Her career was on the rise, yet she left the stage a star in 1909, to marry Denver businessman and president of the Denver Gas and Electric Company, Frank W. Frueauff.

===Career===
Following Frank Frueauff's death in 1922 of a heart attack, Perry returned to the stage. In 1924 she appeared in Zona Gale's Mr. Pitt. She appeared notably in George S. Kaufman and Edna Ferber's Minick that same year. She took up directing in 1928. In partnership with Brock Pemberton she produced several successful plays, including: Divorce Me Dear, Ceiling Zero, Red Harvest, Strictly Dishonorable, Personal Appearance (Lawrence Riley's breakthrough hit), Kiss the Boys Goodbye, and Janie. Their most famous production was probably the Pulitzer Prize-winning Mary Chase classic Harvey, which Perry directed and which enjoyed enormous success on Broadway and as a film starring James Stewart.
According to Ellis Nassour:
Perry became a stage director at a time when women working offstage in the theater were often relegated to positions as costumers or dressers. She established herself as a director with Preston Sturges in "Strictly Dishonorable" in 1929, in which her daughter Margaret debuted. “Tony was a gifted and versatile actress, and one of the best directors the American theater has produced,” noted Helen Hayes.

===Personal life and death===
Perry had three daughters.

Perry was a devout Christian Scientist.

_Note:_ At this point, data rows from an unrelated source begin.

(* ===== verification/_CoqProject ===== *)
-Q . S2P
Prelude.v
Version.v
Counters.v
Entries.v
Libc.v
Utils.v
Config.v
Procmaps.v
Codec.v
Indirect.v
Lz4Block.v
Lz4Mem.v
Lz4Compress.v
Lz4Encoder.v
Lz4Decompress.v
Lz4Safe.v
Lz4Decoder.v
Lz4.v
Writer.v
Quiet.v
Thread.v
Trace.v
Reader.v
Dump.v
DumpText.v
DumpTrace.v
Indexes.v
Checker.v
Verdict.v
Exact.v
Recorder.v
Session.v
Subs.v
Subscribers.v
Atomics.v
Handlers.v
Locality.v
Threads.v
TestRun.v
Files.v
Numbering.v
AtomicNumbers.v
TestVerdict.v
Modes.v
Disabled.v
DumpFiles.v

Despite signs of heart disease, she refused to see a doctor. The day after her 58th birthday, on June 28, 1946, she died of a heart attack. She is buried at Woodlawn Cemetery in the Bronx, New York City.

==Legacy==
Perry helped found, and was chairwoman and secretary of, the American Theatre Wing (ATW), which operated the Stage Door Canteens during World War II, providing entertainment to servicemen in several American cities. After her death, her friends and colleagues took action to memorialize her contribution to the high standards of American theatre. Brock Pemberton suggested that the ATW create a series of awards to be given in her honor. Since 1947, the Antoinette Perry Awards for Excellence in Broadway Theatre have been given annually for distinguished achievement in theatre, and are one of the theatre world's most coveted honors. They are universally known by their nickname, the Tony Awards. Fellow ATW co-founder and Perry's close friend Louise Heims Beck was responsible for overseeing the organization of the 1st Tony Awards.

In 2011 Perry was featured as an historical figure when The Neo-Futurists devised a show about the longest-running failure in Broadway history, J. Frank Davis' The Ladder. The Neo-Futurist show was called Chalk & Saltwater: The Ladder Project. Chalk & Saltwater explored the individuals involved in the failed show this included Edgar B. Davis, the play's backer and "angel", Brock and Murdock Pemberton, and J. Frank Davis and their lives before and after The Ladders 789-performance run. Perry was a member of the original cast of The Ladder, but left the production prior to its close.

Perry was inducted into the Colorado Women's Hall of Fame in 2004.